Оставим на совести Розанова эти жесткие выпады в адрес иноков, так как сам философ неоднократно менял свои взгляды и часто говорил о том, что он как писатель может отдавать свои статьи куда угодно, лишь бы они приносили деньги на содержание семьи.
Однако не будем обвинять парадоксального публициста и в беспринципности. Напротив, ради своей семьи и непоказной любви к Родине он совершал по-настоящему героические поступки. После февральской и октябрьской революций, когда многие писатели типа Дмитрия Мережковского и Зинаиды Гиппиус предпочли уехать из страны, Василий Васильевич остался и стал на свои средства издавать брошюры под названием «Апокалипсис нашего времени», в котором не щадил ни Церковь, ни народ, ни новых правителей «Христианство не космологично, “на нем трава не растет”. И скот от него не множится, не плодится. А без скота и травы человек не проживет. Значит, “при всей красоте христианства” - человек все-таки “с ним одним не проживет”. Хорош монастырек, “в нем полное христианство”; а все-таки питается он около соседней деревеньки. И “без деревеньки” все монахи перемерли бы с голоду. Это надо принять во внимание и обратить внимание на ту вполне “апокалипсическую мысль”, что само в себе и одно - христианство проваливается, “не есть”, гнило, голодает, жаждет».
В этой странной фразе весь Розанов с его гимном любви к маленьким людям и бытовым радостям. Философ, считавший, что в иудаизме с его вниманием к вопросу семьи и пола, есть теплый источник христианства. Публицист, изгнанный из Религиозно-философского общества за антисемитизм, в котором многие увидели защиту евреев в деле Бейлиса. Христианин, полагавший, что монашество нужно упразднить, но отказавшийся от предсмертной исповеди у отца Павла Флоренского с замечательными словами «Нет... Где же вам меня исповедовать... Вы подойдёте ко мне со снисхождением и с "психологией", как к "Розанову"... а этого нельзя. Приведите ко мне простого батюшку, приведите "попика" самого серенького, даже самого плохенького, который и не слыхал о Розанове, а будет исповедовать «грешного раба божия Василия». Так лучше».

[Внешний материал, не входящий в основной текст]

Lemma keeps_snapshot env pr pipeline : keeps R (snapshotRunSecrets env pr pipeline).
Proof. unfold snapshotRunSecrets. keeps_auto. Qed.
Lemma keeps_fetch env pr : keeps R (fetch_pipeline env pr).
Proof.
  unfold fetch_pipeline. keeps_auto.
  - by apply keeps_same.
  - by apply keeps_same.
Qed.
Lemma keeps_run_id env pr : keeps R (determine_run_id env pr).
Proof. unfold determine_run_id. keeps_auto. Qed.
Lemma keeps_resolve_component env pr c : keeps R (resolve_component env pr c).
Proof. unfold resolve_component. destruct (Resolve _ _ _) as [[rc|] fs]; keeps_auto. Qed.
Lemma keeps_resolve_components env pr cs : keeps R (resolve_components env pr cs).
Proof. induction cs as [|c cs IH]; simpl; [by apply keeps_ret|]. pose proof (keeps_resolve_component env pr c). keeps_auto. Qed.
Lemma keeps_resolve_stages env pr sts : keeps R (resolve_stages env pr sts).
Proof. induction sts as [|st sts IH]; simpl; [by apply keeps_ret|]. pose proof (keeps_resolve_components env pr (st_Components st)). keeps_auto. Qed.
#[local] Hint Resolve keeps_snapshot keeps_fetch keeps_run_id keeps_resolve_stages : keeps.

Lemma keeps_handlePending env pr : keeps R (handlePending env pr).
Proof. unfold handlePending. keeps_auto; by apply keeps_same. Qed.

Lemma keeps_timeout_components r env pr stageName comps statuses :
  keeps R (timeout_components r env pr stageName comps statuses).
Proof. revert statuses. induction comps as [|c comps IH]; intros statuses; simpl; keeps_auto. Qed.
Lemma keeps_check_conditions r env name code conds st : keeps R (check_conditions r env name code conds st).
Proof.
  revert st. induction conds as [|c conds IH]; intros [cs k]; simpl; [by apply keeps_ret|].
  apply keeps_bind; [done| |intros st; apply IH]. unfold check_condition. keeps_auto.
Qed.
#[local] Hint Resolve keeps_timeout_components keeps_check_conditions : keeps.
Lemma keeps_check_components r env pr stageName comps statuses k :
  keeps R (check_components r env pr stageName comps statuses k).
Proof.
  revert statuses k. induction comps as [|c comps IH]; intros statuses k; simpl; [by apply keeps_ret|].
  destruct statuses as [|cs statuses]; [by apply keeps_exit|].
  apply keeps_bind; [done| |].
  - unfold check_component. keeps_auto.
  - intros [cs' k']. keeps_auto.
Qed.
#[local] Hint Resolve keeps_check_components : keeps.

Section Start.
Context (r : Reconciler) (env : Env) (pr : PipelineRun).
Context (Hjob : ∀ idx ss spec st comp job cm, s_Phase (pr_Status pr) = PipelineRunPhaseRunning →
  s_ResolvedSpec (pr_Status pr) = Some spec → ps_Stages spec !! idx = Some st →
  current_stage (s_StageStatuses (pr_Status pr)) = Some (idx, ss) → ss_Phase ss = StagePhasePending →
  comp ∈ st_Components st → buildComponentJob r pr comp (e_now env) = Ok (job, cm) →
  keeps R (create_job env job)).

Lemma keeps_start_components pr' idx ss i comps statuses :
  (∀ comp job cm, comp ∈ comps → buildComponentJob r pr' comp (e_now env) = Ok (job, cm) →
    keeps R (create_job env job)) →
  keeps R (start_components r env pr' idx ss i comps statuses).
Proof.
  revert i statuses. induction comps as [|c comps IH]; intros i statuses H; simpl; [by apply keeps_ret|].
  destruct (buildComponentJob r pr' c (e_now env)) as [[job cm]|e] eqn:E; [|by apply keeps_update_return].
  assert (keeps R (create_job env job)) by (eapply H; [constructor|done]).
  assert (∀ i statuses, keeps R (start_components r env pr' idx ss i comps statuses))
    by (intros; apply IH; intros ?????; eapply H; [by constructor|done]).
  keeps_auto.
Qed.

Lemma keeps_handleRunning : s_Phase (pr_Status pr) = PipelineRunPhaseRunning →
  keeps R (handleRunning r env pr).
Proof.
  intros Hp. unfold handleRunning. destruct (s_ResolvedSpec (pr_Status pr)) as [spec|] eqn:Hspec; [|keeps_auto].
  destruct (current_stage _) as [[idx ss]|] eqn:Hcur; [|keeps_auto].
  destruct (ps_Stages spec !! idx) as [st|] eqn:Hst; [|keeps_auto]. cbv zeta.
  set (pr' := on_status (s_set_CurrentStage (st_Name st)) pr).
  assert (ss_Phase ss = StagePhasePending → keeps R (startStage r env pr' idx st ss)) as Hstart.
  { intros Hpend. apply keeps_bind; [done| |intros; by apply keeps_update_return].
    apply keeps_start_components. intros comp job cm Hin Hb. eapply Hjob; eauto. }
  destruct (rs_Preview (pr_Spec pr')) as [p|], (previewDeadlinePassed (e_now env) pr'), (ss_Phase ss) eqn:Hss;
    try (by apply Hstart);
    unfold failPreviewTimeout, checkStageComponents, fail_with_stage; keeps_auto.
Qed.
End Start.

(** A reconcile stays in the frame when the Jobs it builds do. *)
Lemma keeps_Reconcile r env cached w :
  (∀ pr idx ss spec st comp job cm, cached = Ok (Some pr) →
    s_Phase (pr_Status pr) = PipelineRunPhaseRunning →
    s_ResolvedSpec (pr_Status pr) = Some spec → ps_Stages spec !! idx = Some st →
    current_stage (s_StageStatuses (pr_Status pr)) = Some (idx, ss) → ss_Phase ss = StagePhasePending →
    comp ∈ st_Components st → buildComponentJob r pr comp (e_now env) = Ok (job, cm) →
    keeps R (create_job env job)) →
  R w (Reconcile r env cached w).1.
Proof.
  intros Hjob. assert (keeps R (reconcile r env cached)) as H.
  { destruct cached as [[pr|]|e]; [|by apply keeps_exit..]. unfold reconcile. cbv zeta.
    apply keeps_bind; [done|destruct (pr_Cancel _); keeps_auto|]. intros _.
    destruct (s_Phase _) eqn:Hp; try (by apply keeps_handlePending).
    { apply keeps_handleRunning; [|done]. intros idx ss spec st comp job cm.
      exact (Hjob pr idx ss spec st comp job cm eq_refl). }
    all: keeps_auto; by apply keeps_same. }
  pose proof (frame_preorder R HR). etrans; [by apply (frame_same R HR w (w_set_calls 0 w))|].
  unfold Reconcile. specialize (H (w_set_calls 0 w)).
  destruct (reconcile r env cached (w_set_calls 0 w)) as [w' [o|o]]; exact H.
Qed.
End KeepsRun.

(** ** The invariant of reachable states *)

(** Job [j] was built, under the name [name], for a component of the stage that
    was current and not started in some stored version of the run. *)
Definition job_origin (seen : list PipelineRun) (name : string) (j : Job) : Prop :=
  name = j_Name j ∧
  ∃ pr idx ss spec st comp r now cm,
    pr ∈ seen ∧ s_Phase (pr_Status pr) = PipelineRunPhaseRunning ∧
    s_ResolvedSpec (pr_Status pr) = Some spec ∧ ps_Stages spec !! idx = Some st ∧
    current idx ss (s_StageStatuses (pr_Status pr)) ∧ ss_Phase ss = StagePhasePending ∧
    comp ∈ st_Components st ∧ buildComponentJob r pr comp now = Ok (j, cm).

(** Every version stored is the current one or an older one it evolved from. *)
Definition history (cur : PipelineRun) (seen : list PipelineRun) : Prop :=
  cur ∈ seen ∧ ∀ pr, pr ∈ seen →
    (pr = cur ∨ pr_ResourceVersion pr < pr_ResourceVersion cur) ∧ evolves (pr_Status pr) (pr_Status cur).

Record inv (sys : System) : Prop := {
  inv_pods : pods_ok (sys_world sys);
  inv_ok : ∀ pr, pr ∈ sys_seen sys → run_ok (pr_Status pr);
  inv_history : ∀ cur, w_run (sys_world sys) = Some cur → history cur (sys_seen sys);
  inv_jobs : ∀ name j, w_jobs (sys_world sys) !! name = Some j → job_origin (sys_seen sys) name (jo_Job j);
}.

Lemma job_origin_mono seen seen' name j : seen ⊆ seen' → job_origin seen name j → job_origin seen' name j.
Proof.
  intros Hs (Hn & pr & idx & ss & spec & st & comp & r & now & cm & Hin & H).
  split; [done|]. exists pr, idx, ss, spec, st, comp, r, now, cm. split; [by apply Hs|done].
Qed.

Definition jobs_frame (P : string → Job → Prop) (w w' : World) : Prop :=
  ∀ name j, w_jobs w' !! name = Some j → w_jobs w !! name = Some j ∨ P name (jo_Job j).
Lemma frame_jobs P : frame (jobs_frame P).
Proof.
  split; [split|].
  - intros w name j. by left.
  - intros w1 w2 w3 H12 H23 name j H. destruct (H23 name j H); [by apply H12|by right].
  - intros w w' H _ name j. rewrite H. by left.
Qed.
Lemma call_or_exit_frame env w : (call_or_exit env w).1 = w_set_calls (S (w_calls w)) w.
Proof. unfold call_or_exit, mbind, M_bind, call. by destruct (e_fault env _). Qed.
Lemma keeps_jobs_secret P env name s : keeps (jobs_frame P) (create_secret env name s).
Proof.
  apply keeps_bind; [apply frame_jobs|apply keeps_call_or_exit, frame_jobs|]. intros _ w name' j.
  unfold get_world, mbind, M_bind. destruct (w_secrets w !! name); by left.
Qed.
Lemma keeps_jobs_delete P env name : keeps (jobs_frame P) (delete_job env name).
Proof.
  apply keeps_bind; [apply frame_jobs|apply keeps_call_or_exit, frame_jobs|]. intros _ w name' j. simpl.
  intros H%lookup_delete_Some. left. apply H.
Qed.
Lemma keeps_jobs_create (P : string → Job → Prop) env job :
  P (j_Name job) job → keeps (jobs_frame P) (create_job env job).
Proof.
  intros HP. apply keeps_bind; [apply frame_jobs|apply keeps_call_or_exit, frame_jobs|]. intros _ w name j.
  unfold get_world, mbind, M_bind. destruct (w_jobs w !! j_Name job) eqn:E; simpl; [by left|].
  intros [[<- <-]|[_ H]]%lookup_insert_Some; [by right|by left].
Qed.

(** The API server rejects an update of any version but the current one. *)
Lemma history_current cur seen pr : history cur seen → pr ∈ seen →
  pr_ResourceVersion cur = pr_ResourceVersion pr → pr = cur.
Proof. intros [_ H] Hin Hrv. destruct (H pr Hin) as [[?|?] _]; [done|lia]. Qed.

Lemma history_stored cur s seen : history cur seen → run_step (pr_Status cur) s →
  history (stored cur s) (stored cur s :: seen).
Proof.
  intros [Hc Hall] Hs. split; [constructor|]. intros pr [->|Hin]%elem_of_cons.
  { split; [by left|constructor]. }
  destruct (Hall pr Hin) as [Hrv He]. split.
  - right. destruct Hrv as [->|]; simpl; lia.
  - eapply rtc_r; [exact He|exact Hs].
Qed.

В этой предсмертной фразе демонстрация розановского смирения и бесстрашия, проявившегося после революции.
После того как большевики переехали в Москву Розанов приходил в здание Московского совета со словами: "Покажите мне главу большевиков - Ленина или Троцкого. Ужасно интересуюсь. Я - монархист Розанов". В этой фразе, как и в отношении Розанова к Церкви, не было никакой рисовки. Философ и публицист действительно был убежден в том, что проблемы Церкви, общества и власти нужно решать исключительно с помощью слова.
Именно поэтому, Розанов всячески поддерживал идею созыва Поместного собора и освобождения Церкви от власти синодальных чиновников, которые, по его мнению. были куда хуже монахов, поскольку превратили Церковь в аналог почтового ведомства, куда мужик приходит формально и ставит свечку также, как просит на почте наклеить марку. Впрочем, это уже совсем другая история, не имеющая отношения к духовным поискам русского философа и публициста, умершего в мире с Церковью и похороненного в Черниговском скиту, рядом с Константином Леонтьевым.